● **TASK BRIEF**
A faithful transcription of the entries below is required.

● **ENTRIES PROVIDED**
--- START ---
(** What [generate_image] does once the gate has allowed the request. *)
Definition after_admission {text} (sdk : Sdk) (prompt output_path : string)
  : M (World text) string :=
  setenv "GOOGLE_APPLICATION_CREDENTIALS" CREDENTIALS_FILE ;;;
  if negb (installed sdk) then
    print SdkMissing ;;; print SdkInstallHint ;;; raise (SystemExit 1)
  else
    print (Initializing PROJECT_ID) ;;;
    external sdk (VertexInit PROJECT_ID LOCATION) ;;;
    print (Generating (substring 0 50 prompt)) ;;;
    external sdk (FromPretrained MODEL_ID) ;;;
    external sdk (GenerateImages prompt 1) ;;;
    match images_for sdk prompt with
    | O => raise IndexError
    | S _ =>
        external sdk (ImageSave output_path) ;;;
        print (ImageSaved output_path) ;;;
        ret output_path
    end.

Section Script.

Variable text : Type.
Variable json_loads : text -> option json.
Variable json_dumps : json -> text.
Variable MONTHLY_CAP : Z.
Variable sdk : Sdk.

Record Process : Type := mkProcess {
  world : World text;
  notices : list notice
}.

(** The [__main__] block; [argv] is [sys.argv], the script's name first.
    The value [generate_image] returns is dropped. *)
Definition script (argv : list string) (now : string) : M Process unit :=
  fun p =>
    match argv with
    | _ :: user_prompt :: rest =>
        let out_path := match rest with o :: _ => o | [] => "output.png" end in
        match generate_image json_loads json_dumps MONTHLY_CAP sdk
                now user_prompt out_path (world p) with
        | (Ret _, w') => (Ret tt, mkProcess w' (notices p))
        | (Raise e, w') => (Raise e, mkProcess w' (notices p))
        end
    | _ => (Raise (SystemExit 1), mkProcess (world p) (notices p ++ [UsageHelp]))
    end.

End Script.

Arguments mkProcess {text}.
Arguments world {text}.
Arguments notices {text}.
Arguments script {text}.

(** Client libraries: not installed; installed but returning no image. *)
Definition absent_sdk : Sdk := mkSdk false (fun _ => false) (fun _ => 1%nat).
Definition empty_handed_sdk : Sdk := mkSdk true (fun _ => false) (fun _ => 0%nat).

(** A usage record of January 2025 that carries a note besides. *)
Definition annotated : json :=
  JObj [("month", JStr "2025-01"); ("note", JStr "trial"); ("count", JNum 3)].

End ImagenScript.

Module FreepikScript.
Import Freepik.

Inductive notice : Type :=
| DotenvMissing
| CredentialsMissing
| KeyMissing
| DownloadNotImplemented (resource_id : string)
| DownloadByHand
| Help.

(** [os.environ.get(k)]. *)
Fixpoint getenv (env : list (string * string)) (k : string) : option string :=
  match env with
  | [] => None
  | (k', v) :: env' => if String.eqb k' k then Some v else getenv env' k
  end.
(** X12: looking a business line up by id. The lookup finds a line of the
    configuration that carries the id — the first one; it finds nothing
    exactly when the id is not among [getAllEmprendimientoIds]; and
    when the ids of the configuration are pairwise distinct, every
    configured line is found under its own id. *)
Theorem getEmprendimientoById_lookup
    (emprendimientos : list EmprendimientoConfig.t) (line_id : string) :
  (∀ emp, getEmprendimientoById emprendimientos line_id = Some emp →
     emp ∈ emprendimientos ∧ EmprendimientoConfig.id emp = line_id)
  ∧ (getEmprendimientoById emprendimientos line_id = None
     ↔ line_id ∉ getAllEmprendimientoIds emprendimientos)
  ∧ (NoDup (getAllEmprendimientoIds emprendimientos) →
     ∀ emp, emp ∈ emprendimientos →
       getEmprendimientoById emprendimientos (EmprendimientoConfig.id emp)
       = Some emp).
Proof.
  unfold getEmprendimientoById, getAllEmprendimientoIds. split_and!.
  - intros emp [Hin Hid%bool_decide_eq_true]%find_some.
    by apply list_elem_of_In in Hin.
  - induction emprendimientos as [|e l IH]; simpl.
    + split; [intros _; apply not_elem_of_nil|done].
    + case_bool_decide as He.
      * split; [done|]. intros Hnot. destruct Hnot. rewrite He. by left.
      * rewrite IH, not_elem_of_cons. split; [by intros ?; split|by intros [_ ?]].
  - induction emprendimientos as [|e l IH]; simpl.
    + intros _ emp Hin. by apply elem_of_nil in Hin.
    + intros [Hfresh Hrest]%NoDup_cons emp [->|Hin]%elem_of_cons.
      * by rewrite bool_decide_eq_true_2.
      * rewrite bool_decide_eq_false_2; [by apply IH|].
        intros Heq. apply Hfresh. rewrite Heq.
        by apply list_elem_of_fmap_2.
Qed.

(** ** The API client: edge of the page count, probes *)

(** X13: when the first page announces one page, none, or a negative
    number of pages, [getAllOfertas] makes that one request, waits for
    nothing, and returns the records of the first page. *)
Theorem getAllOfertas_single_page
    (this : ChileCompraApiService) (baseParams : Partial.t) (w : World)
    (p : Payload) :
  succeeds (api (env w) (firstPageParams baseParams 1)) p →
  pageCount p <= 1 →
  getAllOfertas this baseParams w
  = (Return (resultados p),
     emit (HttpGet (endpoint_url this) (firstPageParams baseParams 1)) w).
Proof.
  intros Hok Hcount. unfold getAllOfertas. rewrite fetchPage_run.
  rewrite (page_result_succeeds _ _ Hok). cbn [payload].
  replace (Z.to_nat (pageCount p - 1)) with 0%nat by lia.
  done.
Qed.

(** X14: [testConnection] never throws; it makes one request, with the
    fixed test parameters, and answers [true] exactly when that request
    succeeds. *)
Theorem testConnection_outcome (this : ChileCompraApiService) (w : World) :
  ∃ ok,
    testConnection this w
    = (Return ok, emit (HttpGet (endpoint_url this) testParams) w)
    ∧ (ok = true ↔ ∃ p, succeeds (api (env w) testParams) p).
Proof.
  unfold testConnection. unfold try_catch, bind. rewrite fetchPage_run.
  destruct (succeeds_or_fails (api (env w) testParams)) as [(p & Hp)|Hfail].
  - rewrite (page_result_succeeds _ _ Hp). unfold ret. cbn [success].
    exists true. split; [by rewrite bool_decide_eq_true_2|].
    split; [by exists p|done].
  - destruct (page_result_fails _ Hfail) as (error & ->). unfold ret.
    exists false. split; [done|]. split; [done|].
    intros (p & s & Heq & Hs). rewrite Heq in Hfail. simpl in Hfail.
    destruct Hfail as [?|[?|?]]; done.
Qed.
--- END ---
● **TASK ANSWER**
(** What [generate_image] does once the gate has allowed the request. *)
Definition after_admission {text} (sdk : Sdk) (prompt output_path : string)
  : M (World text) string :=
  setenv "GOOGLE_APPLICATION_CREDENTIALS" CREDENTIALS_FILE ;;;
  if negb (installed sdk) then
    print SdkMissing ;;; print SdkInstallHint ;;; raise (SystemExit 1)
  else
    print (Initializing PROJECT_ID) ;;;
    external sdk (VertexInit PROJECT_ID LOCATION) ;;;
    print (Generating (substring 0 50 prompt)) ;;;
    external sdk (FromPretrained MODEL_ID) ;;;
    external sdk (GenerateImages prompt 1) ;;;
    match images_for sdk prompt with
    | O => raise IndexError
    | S _ =>
        external sdk (ImageSave output_path) ;;;
        print (ImageSaved output_path) ;;;
        ret output_path
    end.

Section Script.

Variable text : Type.
Variable json_loads : text -> option json.
Variable json_dumps : json -> text.
Variable MONTHLY_CAP : Z.
Variable sdk : Sdk.

Record Process : Type := mkProcess {
  world : World text;
  notices : list notice
}.

(** The [__main__] block; [argv] is [sys.argv], the script's name first.
    The value [generate_image] returns is dropped. *)
Definition script (argv : list string) (now : string) : M Process unit :=
  fun p =>
    match argv with
    | _ :: user_prompt :: rest =>
        let out_path := match rest with o :: _ => o | [] => "output.png" end in
        match generate_image json_loads json_dumps MONTHLY_CAP sdk
                now user_prompt out_path (world p) with
        | (Ret _, w') => (Ret tt, mkProcess w' (notices p))
        | (Raise e, w') => (Raise e, mkProcess w' (notices p))
        end
    | _ => (Raise (SystemExit 1), mkProcess (world p) (notices p ++ [UsageHelp]))
    end.

End Script.

Arguments mkProcess {text}.
Arguments world {text}.
Arguments notices {text}.
Arguments script {text}.

(** Client libraries: not installed; installed but returning no image. *)
Definition absent_sdk : Sdk := mkSdk false (fun _ => false) (fun _ => 1%nat).
Definition empty_handed_sdk : Sdk := mkSdk true (fun _ => false) (fun _ => 0%nat).

(** A usage record of January 2025 that carries a note besides. *)
Definition annotated : json :=
  JObj [("month", JStr "2025-01"); ("note", JStr "trial"); ("count", JNum 3)].

End ImagenScript.

Module FreepikScript.
Import Freepik.

Inductive notice : Type :=
| DotenvMissing
| CredentialsMissing
| KeyMissing
| DownloadNotImplemented (resource_id : string)
| DownloadByHand
| Help.

(** [os.environ.get(k)]. *)
Fixpoint getenv (env : list (string * string)) (k : string) : option string :=
  match env with
  | [] => None
  | (k', v) :: env' => if String.eqb k' k then Some v else getenv env' k
  end.
(** X12: looking a business line up by id. The lookup finds a line of the
    configuration that carries the id — the first one; it finds nothing
    exactly when the id is not among [getAllEmprendimientoIds]; and
    when the ids of the configuration are pairwise distinct, every
    configured line is found under its own id. *)
Theorem getEmprendimientoById_lookup
    (emprendimientos : list EmprendimientoConfig.t) (line_id : string) :
  (∀ emp, getEmprendimientoById emprendimientos line_id = Some emp →
     emp ∈ emprendimientos ∧ EmprendimientoConfig.id emp = line_id)
  ∧ (getEmprendimientoById emprendimientos line_id = None
     ↔ line_id ∉ getAllEmprendimientoIds emprendimientos)
  ∧ (NoDup (getAllEmprendimientoIds emprendimientos) →
     ∀ emp, emp ∈ emprendimientos →
       getEmprendimientoById emprendimientos (EmprendimientoConfig.id emp)
       = Some emp).
Proof.
  unfold getEmprendimientoById, getAllEmprendimientoIds. split_and!.
  - intros emp [Hin Hid%bool_decide_eq_true]%find_some.
    by apply list_elem_of_In in Hin.
  - induction emprendimientos as [|e l IH]; simpl.
    + split; [intros _; apply not_elem_of_nil|done].
    + case_bool_decide as He.
      * split; [done|]. intros Hnot. destruct Hnot. rewrite He. by left.
      * rewrite IH, not_elem_of_cons. split; [by intros ?; split|by intros [_ ?]].
  - induction emprendimientos as [|e l IH]; simpl.
    + intros _ emp Hin. by apply elem_of_nil in Hin.
    + intros [Hfresh Hrest]%NoDup_cons emp [->|Hin]%elem_of_cons.
      * by rewrite bool_decide_eq_true_2.
      * rewrite bool_decide_eq_false_2; [by apply IH|].
        intros Heq. apply Hfresh. rewrite Heq.
        by apply list_elem_of_fmap_2.
Qed.

(** ** The API client: edge of the page count, probes *)

(** X13: when the first page announces one page, none, or a negative
    number of pages, [getAllOfertas] makes that one request, waits for
    nothing, and returns the records of the first page. *)
Theorem getAllOfertas_single_page
    (this : ChileCompraApiService) (baseParams : Partial.t) (w : World)
    (p : Payload) :
  succeeds (api (env w) (firstPageParams baseParams 1)) p →
  pageCount p <= 1 →
  getAllOfertas this baseParams w
  = (Return (resultados p),
     emit (HttpGet (endpoint_url this) (firstPageParams baseParams 1)) w).
Proof.
  intros Hok Hcount. unfold getAllOfertas. rewrite fetchPage_run.
  rewrite (page_result_succeeds _ _ Hok). cbn [payload].
  replace (Z.to_nat (pageCount p - 1)) with 0%nat by lia.
  done.
Qed.

(** X14: [testConnection] never throws; it makes one request, with the
    fixed test parameters, and answers [true] exactly when that request
    succeeds. *)
Theorem testConnection_outcome (this : ChileCompraApiService) (w : World) :
  ∃ ok,
    testConnection this w
    = (Return ok, emit (HttpGet (endpoint_url this) testParams) w)
    ∧ (ok = true ↔ ∃ p, succeeds (api (env w) testParams) p).
Proof.
  unfold testConnection. unfold try_catch, bind. rewrite fetchPage_run.
  destruct (succeeds_or_fails (api (env w) testParams)) as [(p & Hp)|Hfail].
  - rewrite (page_result_succeeds _ _ Hp). unfold ret. cbn [success].
    exists true. split; [by rewrite bool_decide_eq_true_2|].
    split; [by exists p|done].
  - destruct (page_result_fails _ Hfail) as (error & ->). unfold ret.
    exists false. split; [done|]. split; [done|].
    intros (p & s & Heq & Hs). rewrite Heq in Hfail. simpl in Hfail.
    destruct Hfail as [?|[?|?]]; done.
Qed.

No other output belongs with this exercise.